Rosario is a bit more difficult to gauge as he suffered a shoulder injury in June and while he avoided the newly named injured list at the time, further injury ended his season early which could explain his second half slump after a red-hot start. There isn’t anything to suggest Rosario won’t match his projections and he did hit 27 homers in 2017 as well as steal 11 bases in 2015. Reaching those numbers again in 2019 wouldn’t be beyond the realms of possibility.
If both players do manage to avoid missing time this year, it won’t take much for Kepler to match or exceed Rosario’s numbers. But to justify a 12+ round difference would mean Rosario outperforming his projection by quite a bit or Kepler having a somewhat miserable season. While either or both are possible, there’s plenty more routes for that 168-place difference in ADP to have been far too big come season’s end.
The fourth and final outfield duo we’re looking at is the Tampa Bay Rays pair of Austin Meadows and Kevin Kiermaier.
Remember that theme of the OBP difference being much more minimal that the batting average? Well it continues here. Although harder to really predict due to Meadows’ limited Major League experience (59 games), Meadows did have a .325 OBP in those 59 games and has posted around a .300-.310 OBP in the minors previously so .315 seems about right albeit if it was nearer .300 it shouldn’t come as a surprise. Kiermaier on the other hand has a career .313 OBP so it will more than likely be very close by season’s end between them. Kiermaier also has a career .254 batting average so it’s reasonable to expect them to be pretty close there too.
What isn’t reasonable to expect is Kiermaier staying healthy all season. Missing 8, 10 then 9 weeks in the last three seasons through various injuries, Kiermaier has a high of 105 games played in a season since 2015. Despite averaging just 97 games in the last three seasons, he’s also averaged 11 homers and 16 stolen bases. Even with a modicum of better health and 120-130 games played, a 15/20 season cannot be ruled out.
Meadows is also only projected to play 124 games and given the Rays also have Tommy Pham and Avisail Garcia, that could be a factor.

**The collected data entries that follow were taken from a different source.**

(* ===== verification/GasResolveOk.v ===== *)
(** * Resolving symbols always ends

    The recursion of [resolve_symbol_value] is bounded by the symbols it can
    still enter: each call marks the symbol it is in.  On a well-formed table the
    call returns, whatever loops the definitions have, unless it evaluates a shift
    or a quotient C does not define. *)
From S2P Require Import Prelude FusionIsa GasHash BfdReloc FusionReloc GasState GasSymbols GasResolve.
From S2P Require Import GasSymbolsOk.
#[local] Open Scope Z_scope.

Section total.
  Context (fs : list frag) (calm : bool).

#[local] Abbreviation ok := (syms_ok fs calm).
#[local] Abbreviation good := (good fs calm).

(** The only fault: an operation C leaves undefined, if there is one. *)
Definition undefined_op (f : fault) : Prop := calm = false /\ f = Fub.

(** ** Inside the call for one symbol *)

(** The symbols that can be entered, but for [s]. *)
Definition others (s : symbolS) (st : syms) : nat :=
  (pending st - match at_ (heap st) s with Some x => weight x | None => 0 end)%nat.

(** [st'] is a later state of the call for [s], begun at [st]: nothing is
    known of [s] but that it is real, and a section symbol or not. *)
Record within (s : symbolS) (st st' : syms) : Prop := {
  w_ok : ok st';
  w_else : forall p x, p <> s -> at_ (heap st) p = Some x ->
             exists x', at_ (heap st') p = Some x' /\ evolves x x';
  w_self : forall r, at_ (heap st) s = Some (Real r) ->
             exists r', at_ (heap st') s = Some (Real r')
               /\ has_bsf r' BSF_SECTION_SYM = has_bsf r BSF_SECTION_SYM;
  w_final : finalize_syms st' = finalize_syms st;
  w_frozen : symbol_table_frozen st' = symbol_table_frozen st;
  w_others : (others s st' <= others s st)%nat
}.

Lemma within_refl (s : symbolS) (st : syms) : ok st -> within s st st.
Proof.
  intros H. split; try done; [|eauto]. intros p x _ Hx. exists x. split; [done|apply evolves_refl].
Qed.

Lemma within_trans (s : symbolS) (s1 s2 s3 : syms) : within s s1 s2 -> within s s2 s3 -> within s s1 s3.
Proof.
  intros [O1 E1 S1 F1 Z1 P1] [O2 E2 S2 F2 Z2 P2]. split; [done| | |congruence|congruence|lia].
  - intros p x Hp Hx. destruct (E1 p x Hp Hx) as (y & Hy & Exy). destruct (E2 p y Hp Hy) as (z & Hz & Eyz).
    exists z. split; [done|by eapply evolves_trans].
  - intros r Hr. destruct (S1 r Hr) as (r' & Hr' & B). destruct (S2 r' Hr') as (r'' & Hr'' & B').
    exists r''. split; [done|congruence].
Qed.
Lemma look_put (st : syms) (t : symbolS) (x x' : symbol) (q : symbolS) :
  at_ (heap st) t = Some x -> stays x x' ->
  look (heap (put_at t x' st)) q
  = match look (heap st) q with
    | Some (u, y) => if decide (u = t) then Some (t, x') else Some (u, y)
    | None => None
    end.
Proof.
  intros Ht Hs. unfold look. rewrite (at_put _ _ _ _ _ Ht). destruct (decide (q = t)) as [->|Hne].
  - rewrite Ht. destruct x as [l|r], x' as [l'|r']; try done.
    + destruct Hs as [-> ->]. by rewrite decide_True.
    + by rewrite decide_True.
  - destruct (at_ (heap st) q) as [[l|r]|] eqn:Eq; [|by rewrite decide_False|done].
    destruct (local_symbol_converted_p l) eqn:Hc; [|by rewrite decide_False].
    destruct (lsy_u l) as [f|u]; [done|]. rewrite (at_put _ _ _ _ _ Ht).
    destruct (decide (u = t)) as [->|].
    + rewrite Ht. destruct x as [lx|rx], x' as [lx'|rx']; try done. by rewrite decide_True.
    + destruct (at_ (heap st) u) as [[lu|ru]|]; try done. by rewrite decide_False.
Qed.

(** Changing the symbol [p] leads to, but not what it denotes. *)
Lemma put_model (st : syms) (p t : symbolS) (x x' : symbol) (w : Z * segT) :
  model st -> val p = Some w -> look (heap st) p = Some (t, x) -> stays x x' ->
  entry_value (below (rank p)) t x' = Some w -> (resolved x = true -> resolved x' = true) ->
  let st' := put_at t x' st in
  model st' /\ frame p st st' /\ look (heap st') p = Some (t, x') /\ (quiet (rank p) st -> quiet (rank p) st').
Proof.
  intros [Mv Ma] Hw Hp Hs Hv Hd. cbv zeta. pose proof (proj1 (look_at _ _ _ _ Hp)) as Ht.
  pose proof (look_put st t x x') as Hl.
  assert (Hsame : forall q u y, val q = Some u -> look (heap st) q = Some (t, y) -> rank p = rank q /\ w = u).
  { intros q u y Hu Hq. assert (rank p = rank q) as E by (by eapply Ma; [by eexists|by eexists| |]).
    split; [done|]. destruct (Mv p w Hw) as (t1 & x1 & H1 & V1). destruct (Mv q u Hu) as (t2 & x2 & H2 & V2).
    rewrite E in V1. rewrite Hq in H2. rewrite Hp in H1. injection H1 as <- <-. injection H2 as <- <-.
    rewrite (look_same _ _ _ _ _ _ Hp Hq) in V1. congruence. }
  split_and!; [split|split| |].
  - intros q u Hu. destruct (Mv q u Hu) as (t1 & x1 & Hq & Hq'). rewrite (Hl q Ht Hs), Hq.
    destruct (decide (t1 = t)) as [->|]; [|by exists t1, x1]. exists t, x'. split; [done|].
    destruct (Hsame q u x1 Hu Hq) as [<- <-]. done.
  - intros q1 q2 t0 y1 y2 H1 H2. rewrite !(Hl _ Ht Hs).
    destruct (look (heap st) q1) as [[t1 x1]|] eqn:E1; [|done].
    destruct (look (heap st) q2) as [[t2 x2]|] eqn:E2; [|done]. intros L1 L2.
    assert (t1 = t2) as ->; [|by eapply Ma].
    destruct (decide (t1 = t)) as [->|], (decide (t2 = t)) as [->|]; congruence.
  - intros q u t1 x1 Hu Hq _ Hne. rewrite (Hl q Ht Hs), Hq. destruct (decide (t1 = t)) as [->|].
    + by destruct (Hne x).
    + exists x1. split; [done|apply links_refl].
  - intros q u t1 x1 Hu Hq. rewrite (Hl q Ht Hs), Hq. destruct (decide (t1 = t)) as [->|].
    + exists t, x'. rewrite <- (look_same _ _ _ _ _ _ Hp Hq). auto.
    + exists t1, x1. auto.
  - intros q [y Hq]. unfold ptr_in. rewrite (at_put _ _ _ _ _ Ht). case_match; [done|by exists y].
  - rewrite (Hl p Ht Hs), Hp. by rewrite decide_True.
  - intros Hqt q u t1 x1 Hu Hr. rewrite (Hl q Ht Hs). destruct (look (heap st) q) as [[t2 x2]|] eqn:E; [|done].
    destruct (decide (t2 = t)) as [->|].
    + destruct (Hsame q u x2 Hu E) as [E' _]. lia.
    + intros [= <- <-]. by eapply Hqt.
Qed.

(** The list pointers do not matter to a value. *)
Lemma entry_links (v : symbolS -> option (Z * segT)) (t : symbolS) (x x' : symbol) (w : Z * segT) :
  links t x x' -> entry_value v t x = Some w -> entry_value v t x' = Some w.
Proof.
  destruct x as [l|r], x' as [l'|r']; cbn [links]; [by intros ->|done|done|]. intros [E N].
  unfold entry_value. rewrite E. cbn [sy_flags sy_next sy_value sy_frag bsym_section set_previous set_next].
  destruct (sy_mri_common (sy_flags r)); [done|]. cbn [orb].
  destruct (decide (sy_next r = Some t)) as [Hn|Hn].
  - by rewrite (bool_decide_eq_true_2 _ Hn).
  - rewrite (bool_decide_eq_false_2 _ Hn), bool_decide_eq_false_2 by auto. done.
Qed.

Lemma links_same (t : symbolS) (x x' : symbol) :
  links t x x' -> resolving x' = resolving x /\ resolved x' = resolved x /\ section x' = section x.
Proof. destruct x as [l|r], x' as [l'|r']; cbn [links]; [by intros ->|done|done|]. by intros [-> _]. Qed.

(** The local symbol of [a] has become real. *)
Lemma converts_look (st st' : syms) (a : symbolS) (l : local_symbol) (f : fragP) (q : symbolS) (w : Z * segT) :
  model st -> val a = Some w -> look (heap st) a = Some (a, Local l) -> lsy_resolved l = true ->
  converts fs calm st a l f q st' ->
  (exists r, look (heap st') a = Some (q, Real r) /\ at_ (heap st') q = Some (Real r)
     /\ sy_resolved (sy_flags r) = true /\ bsym_section r = w.2 /\ sy_resolving (sy_flags r) = false
     /\ entry_value (below (rank a)) q (Real r) = Some w)
  /\ (forall p t x, p <> a -> look (heap st) p = Some (t, x) ->
        exists x', look (heap st') p = Some (t, x') /\ links t x x').
Proof.
  intros [Mv _] Hw Ha Hl [Hg Hq Hat (r & Hr & Hlk) Hel _ _]. split.
  - destruct (Mv a w Hw) as (t & x & Ht & Hv). rewrite Ha in Ht. injection Ht as <- <-.
    cbn in Hv. rewrite Hl in Hv. apply settled_of in Hv as [Hv Hset].
    destruct (Z.eqb_spec (u64 (lsy_value l)) (lsy_value l)) as [Hu|]; [|done]. injection Hv as <-.
    exists r. unfold look. rewrite Hat. cbn. rewrite Hr. destruct Hlk as [E N].
    split_and!; [done|done|by rewrite E|by rewrite E|by rewrite E|].
    rewrite E. unfold entry_value. cbn [sy_flags sy_next sy_value bsym_section set_previous set_next upd_flags
      created set_used set_resolved no_flags sy_mri_common sy_resolved X_add_number].
    rewrite bool_decide_eq_false_2 by (intros H; by apply N in H). cbn [orb]. rewrite Hl.
    unfold when_settled. cbn in Hset |- *. by rewrite u64_s64, Hu, Hset.
  - intros p t x Hne Hp. pose proof (look_at _ _ _ _ Hp) as [Ht Hk].
    assert (t <> a) as Hta.
    { intros ->. pose proof (look_at _ _ _ _ Ha) as [Ha' _]. rewrite Ha' in Ht. injection Ht as <-.
      by destruct Hk. }
    unfold look in Hp |- *. destruct (at_ (heap st) p) as [y|] eqn:Ey; [|done].
    destruct (Hel p y Hne Ey) as (y' & Hy' & Ly). rewrite Hy'. destruct y as [l0|r0], y' as [l1|r1]; try done.
    + cbn in Ly. subst l1. destruct (local_symbol_converted_p l0).
      * destruct (lsy_u l0) as [|s]; [done|]. destruct (at_ (heap st) s) as [[l1|r1]|] eqn:Es; try done.
        injection Hp as <- <-. destruct (Hel s _ Hta Es) as ([l2|r2] & H2 & L2); [done|]. rewrite H2.
        by exists (Real r2).
      * injection Hp as <- <-. by exists (Local l0).
    + injection Hp as <- <-. by exists (Real r1).
Qed.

I’m a fan of his and given every projection I’ve seen has him going 15/15 (give or take a homer and stolen base), Meadows has a realistic chance of going 20/20 with more regular playing time. Who knows what a full Spring with the knowledge he’s got a spot in the lineup will do but it should at least help Meadows to start the year.
If you look at the projections without the names or ADP attached, would you think one was being drafted 11 rounds before the other? Same runs and RBIs combined, one more stolen base and home run combined and a .027 batting average deficit doesn’t sound like a 131-place difference. In fact, in OBP leagues, would could make a case for them to go in the same round.